ACTIVITY. Copy the lines below verbatim. Begin with the first and end with the line containing "the name is".

DATA TO EXAMINE.
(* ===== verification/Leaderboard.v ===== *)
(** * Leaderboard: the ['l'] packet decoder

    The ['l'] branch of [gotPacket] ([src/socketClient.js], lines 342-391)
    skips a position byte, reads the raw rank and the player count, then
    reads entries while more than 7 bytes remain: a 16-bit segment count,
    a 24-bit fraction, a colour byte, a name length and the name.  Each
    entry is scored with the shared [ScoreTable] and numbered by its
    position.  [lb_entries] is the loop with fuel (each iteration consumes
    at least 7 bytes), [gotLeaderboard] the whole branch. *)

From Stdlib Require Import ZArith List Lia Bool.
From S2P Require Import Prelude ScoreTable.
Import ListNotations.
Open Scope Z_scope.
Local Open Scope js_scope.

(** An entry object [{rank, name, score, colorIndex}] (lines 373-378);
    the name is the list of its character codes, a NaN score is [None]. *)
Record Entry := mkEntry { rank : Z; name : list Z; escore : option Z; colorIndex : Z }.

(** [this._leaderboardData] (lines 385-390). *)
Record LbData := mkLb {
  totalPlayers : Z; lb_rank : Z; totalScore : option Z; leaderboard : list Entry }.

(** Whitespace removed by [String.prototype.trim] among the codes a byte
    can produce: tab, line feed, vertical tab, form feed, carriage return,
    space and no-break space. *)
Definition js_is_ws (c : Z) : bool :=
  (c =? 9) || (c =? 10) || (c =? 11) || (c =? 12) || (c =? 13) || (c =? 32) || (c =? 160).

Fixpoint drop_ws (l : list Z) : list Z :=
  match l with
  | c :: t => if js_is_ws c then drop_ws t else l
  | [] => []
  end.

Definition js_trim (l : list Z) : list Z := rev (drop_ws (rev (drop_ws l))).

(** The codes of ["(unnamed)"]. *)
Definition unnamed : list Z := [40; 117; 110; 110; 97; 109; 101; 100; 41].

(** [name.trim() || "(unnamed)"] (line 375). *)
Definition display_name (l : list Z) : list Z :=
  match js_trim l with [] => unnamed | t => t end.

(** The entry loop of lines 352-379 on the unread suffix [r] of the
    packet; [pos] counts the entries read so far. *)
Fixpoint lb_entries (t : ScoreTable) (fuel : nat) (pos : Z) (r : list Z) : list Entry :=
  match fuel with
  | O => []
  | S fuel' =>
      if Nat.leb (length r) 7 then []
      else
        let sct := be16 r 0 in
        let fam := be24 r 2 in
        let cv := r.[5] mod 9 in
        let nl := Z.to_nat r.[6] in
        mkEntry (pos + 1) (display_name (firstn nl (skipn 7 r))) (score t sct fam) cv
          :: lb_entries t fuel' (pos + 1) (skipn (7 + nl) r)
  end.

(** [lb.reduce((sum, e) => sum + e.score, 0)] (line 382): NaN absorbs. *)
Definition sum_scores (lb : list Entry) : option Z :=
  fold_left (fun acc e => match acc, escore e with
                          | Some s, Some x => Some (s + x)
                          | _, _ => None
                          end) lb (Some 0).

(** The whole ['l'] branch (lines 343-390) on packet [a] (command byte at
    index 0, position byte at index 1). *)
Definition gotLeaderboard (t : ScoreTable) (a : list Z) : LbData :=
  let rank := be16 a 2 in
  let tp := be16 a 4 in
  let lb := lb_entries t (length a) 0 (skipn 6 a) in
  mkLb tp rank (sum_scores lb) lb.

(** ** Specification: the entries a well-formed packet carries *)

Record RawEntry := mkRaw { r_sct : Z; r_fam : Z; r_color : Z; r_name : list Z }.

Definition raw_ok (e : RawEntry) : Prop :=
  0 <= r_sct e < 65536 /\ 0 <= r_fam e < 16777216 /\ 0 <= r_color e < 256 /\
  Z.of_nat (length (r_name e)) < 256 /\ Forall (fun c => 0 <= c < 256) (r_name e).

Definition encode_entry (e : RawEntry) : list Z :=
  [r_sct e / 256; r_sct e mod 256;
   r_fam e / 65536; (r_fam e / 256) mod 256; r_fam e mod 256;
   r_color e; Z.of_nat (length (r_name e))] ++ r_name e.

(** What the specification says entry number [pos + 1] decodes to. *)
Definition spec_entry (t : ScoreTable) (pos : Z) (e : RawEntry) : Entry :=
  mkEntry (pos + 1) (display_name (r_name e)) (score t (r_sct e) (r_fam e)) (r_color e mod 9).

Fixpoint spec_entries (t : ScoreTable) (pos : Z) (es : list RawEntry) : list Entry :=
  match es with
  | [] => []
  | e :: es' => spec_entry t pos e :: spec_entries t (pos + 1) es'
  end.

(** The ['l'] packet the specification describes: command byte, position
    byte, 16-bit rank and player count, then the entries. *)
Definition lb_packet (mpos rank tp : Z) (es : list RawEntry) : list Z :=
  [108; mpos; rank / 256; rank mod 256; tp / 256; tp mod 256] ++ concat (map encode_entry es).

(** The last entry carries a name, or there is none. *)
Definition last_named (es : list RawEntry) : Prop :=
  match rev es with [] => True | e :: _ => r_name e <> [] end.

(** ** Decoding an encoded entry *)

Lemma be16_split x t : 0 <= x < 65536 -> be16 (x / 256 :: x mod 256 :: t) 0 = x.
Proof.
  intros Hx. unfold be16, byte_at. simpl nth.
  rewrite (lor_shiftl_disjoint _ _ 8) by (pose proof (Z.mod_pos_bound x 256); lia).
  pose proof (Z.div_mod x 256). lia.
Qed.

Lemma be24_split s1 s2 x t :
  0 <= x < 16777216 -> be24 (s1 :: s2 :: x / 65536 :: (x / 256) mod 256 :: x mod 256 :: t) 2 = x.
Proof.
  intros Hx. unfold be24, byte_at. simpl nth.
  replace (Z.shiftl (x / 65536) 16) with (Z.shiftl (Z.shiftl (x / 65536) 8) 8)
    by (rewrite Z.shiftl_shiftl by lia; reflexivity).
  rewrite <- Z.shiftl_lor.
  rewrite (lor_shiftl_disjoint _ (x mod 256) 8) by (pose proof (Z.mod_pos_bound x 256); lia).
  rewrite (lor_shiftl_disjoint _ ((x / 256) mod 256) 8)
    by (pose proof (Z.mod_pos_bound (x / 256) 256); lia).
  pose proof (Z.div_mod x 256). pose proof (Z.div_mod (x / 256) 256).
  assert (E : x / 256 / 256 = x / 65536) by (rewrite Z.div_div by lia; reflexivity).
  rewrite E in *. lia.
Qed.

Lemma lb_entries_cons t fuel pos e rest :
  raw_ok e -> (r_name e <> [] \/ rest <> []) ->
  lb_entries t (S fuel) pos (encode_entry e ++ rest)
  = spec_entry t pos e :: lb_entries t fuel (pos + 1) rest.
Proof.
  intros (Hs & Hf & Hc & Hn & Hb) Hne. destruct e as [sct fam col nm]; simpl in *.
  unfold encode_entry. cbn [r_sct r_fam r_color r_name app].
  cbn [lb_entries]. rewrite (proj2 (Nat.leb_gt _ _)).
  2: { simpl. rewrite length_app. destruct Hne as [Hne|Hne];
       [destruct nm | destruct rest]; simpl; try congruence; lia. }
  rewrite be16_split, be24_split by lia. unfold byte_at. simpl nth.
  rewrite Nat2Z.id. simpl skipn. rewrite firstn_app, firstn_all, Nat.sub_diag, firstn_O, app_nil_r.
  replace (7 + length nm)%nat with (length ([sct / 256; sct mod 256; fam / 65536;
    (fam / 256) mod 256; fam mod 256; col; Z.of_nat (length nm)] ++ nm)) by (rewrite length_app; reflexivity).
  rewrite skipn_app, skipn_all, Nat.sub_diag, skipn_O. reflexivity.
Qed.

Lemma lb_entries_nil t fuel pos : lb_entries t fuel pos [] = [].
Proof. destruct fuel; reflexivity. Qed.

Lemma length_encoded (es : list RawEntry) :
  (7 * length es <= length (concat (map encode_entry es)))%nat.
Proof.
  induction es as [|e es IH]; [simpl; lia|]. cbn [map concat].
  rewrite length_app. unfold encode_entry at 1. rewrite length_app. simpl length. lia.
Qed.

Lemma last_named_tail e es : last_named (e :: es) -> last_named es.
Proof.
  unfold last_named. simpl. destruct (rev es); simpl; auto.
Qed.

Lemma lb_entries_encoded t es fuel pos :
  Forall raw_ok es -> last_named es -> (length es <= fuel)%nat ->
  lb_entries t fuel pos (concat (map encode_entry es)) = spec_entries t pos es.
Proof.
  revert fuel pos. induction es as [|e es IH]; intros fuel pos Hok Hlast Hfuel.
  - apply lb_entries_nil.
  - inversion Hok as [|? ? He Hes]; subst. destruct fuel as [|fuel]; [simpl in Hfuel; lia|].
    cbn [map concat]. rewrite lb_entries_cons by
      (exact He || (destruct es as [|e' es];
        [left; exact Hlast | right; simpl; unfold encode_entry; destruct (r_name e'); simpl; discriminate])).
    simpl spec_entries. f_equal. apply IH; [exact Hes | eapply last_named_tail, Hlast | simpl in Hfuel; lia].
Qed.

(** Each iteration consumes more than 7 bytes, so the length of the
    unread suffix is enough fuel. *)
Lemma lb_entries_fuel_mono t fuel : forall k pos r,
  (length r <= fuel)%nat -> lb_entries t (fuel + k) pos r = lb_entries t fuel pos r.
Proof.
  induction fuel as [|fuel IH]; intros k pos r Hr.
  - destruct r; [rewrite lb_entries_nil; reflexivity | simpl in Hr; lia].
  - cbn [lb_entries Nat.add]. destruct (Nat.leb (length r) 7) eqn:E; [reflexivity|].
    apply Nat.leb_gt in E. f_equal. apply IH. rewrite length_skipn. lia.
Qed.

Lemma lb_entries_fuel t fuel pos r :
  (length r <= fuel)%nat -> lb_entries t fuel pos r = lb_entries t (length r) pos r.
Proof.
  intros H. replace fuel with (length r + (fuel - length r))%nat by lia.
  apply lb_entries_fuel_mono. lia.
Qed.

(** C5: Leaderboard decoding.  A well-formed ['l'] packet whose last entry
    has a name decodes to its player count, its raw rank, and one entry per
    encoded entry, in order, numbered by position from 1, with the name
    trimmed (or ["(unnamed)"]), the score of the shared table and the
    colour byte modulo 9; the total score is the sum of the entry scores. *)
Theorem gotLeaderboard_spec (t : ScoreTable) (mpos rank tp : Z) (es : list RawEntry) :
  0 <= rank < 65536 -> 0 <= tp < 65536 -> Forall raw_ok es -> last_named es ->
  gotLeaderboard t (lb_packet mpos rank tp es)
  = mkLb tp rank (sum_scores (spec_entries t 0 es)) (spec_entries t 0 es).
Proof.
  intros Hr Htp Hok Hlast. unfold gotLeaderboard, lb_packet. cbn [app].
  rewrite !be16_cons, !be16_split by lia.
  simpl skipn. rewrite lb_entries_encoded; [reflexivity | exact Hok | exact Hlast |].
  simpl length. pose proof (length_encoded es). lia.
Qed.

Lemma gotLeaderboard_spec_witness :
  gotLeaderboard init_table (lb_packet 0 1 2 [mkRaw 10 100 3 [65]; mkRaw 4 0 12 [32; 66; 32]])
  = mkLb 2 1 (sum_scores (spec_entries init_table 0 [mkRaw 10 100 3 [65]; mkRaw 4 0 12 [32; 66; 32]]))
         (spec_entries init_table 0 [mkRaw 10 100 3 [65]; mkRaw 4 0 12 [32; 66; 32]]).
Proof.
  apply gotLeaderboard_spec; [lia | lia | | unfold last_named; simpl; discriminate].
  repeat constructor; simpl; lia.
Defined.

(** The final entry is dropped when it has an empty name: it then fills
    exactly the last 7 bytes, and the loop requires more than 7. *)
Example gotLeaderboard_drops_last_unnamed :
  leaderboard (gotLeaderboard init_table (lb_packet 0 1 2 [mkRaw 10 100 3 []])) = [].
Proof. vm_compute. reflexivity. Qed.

RESULT OF THE EXERCISE.
(* ===== verification/Leaderboard.v ===== *)
(** * Leaderboard: the ['l'] packet decoder

    The ['l'] branch of [gotPacket] ([src/socketClient.js], lines 342-391)
    skips a position byte, reads the raw rank and the player count, then
    reads entries while more than 7 bytes remain: a 16-bit segment count,
    a 24-bit fraction, a colour byte, a name length and the name.  Each
    entry is scored with the shared [ScoreTable] and numbered by its
    position.  [lb_entries] is the loop with fuel (each iteration consumes
    at least 7 bytes), [gotLeaderboard] the whole branch. *)

From Stdlib Require Import ZArith List Lia Bool.
From S2P Require Import Prelude ScoreTable.
Import ListNotations.
Open Scope Z_scope.
Local Open Scope js_scope.

(** An entry object [{rank, name, score, colorIndex}] (lines 373-378);
    the name is the list of its character codes, a NaN score is [None]. *)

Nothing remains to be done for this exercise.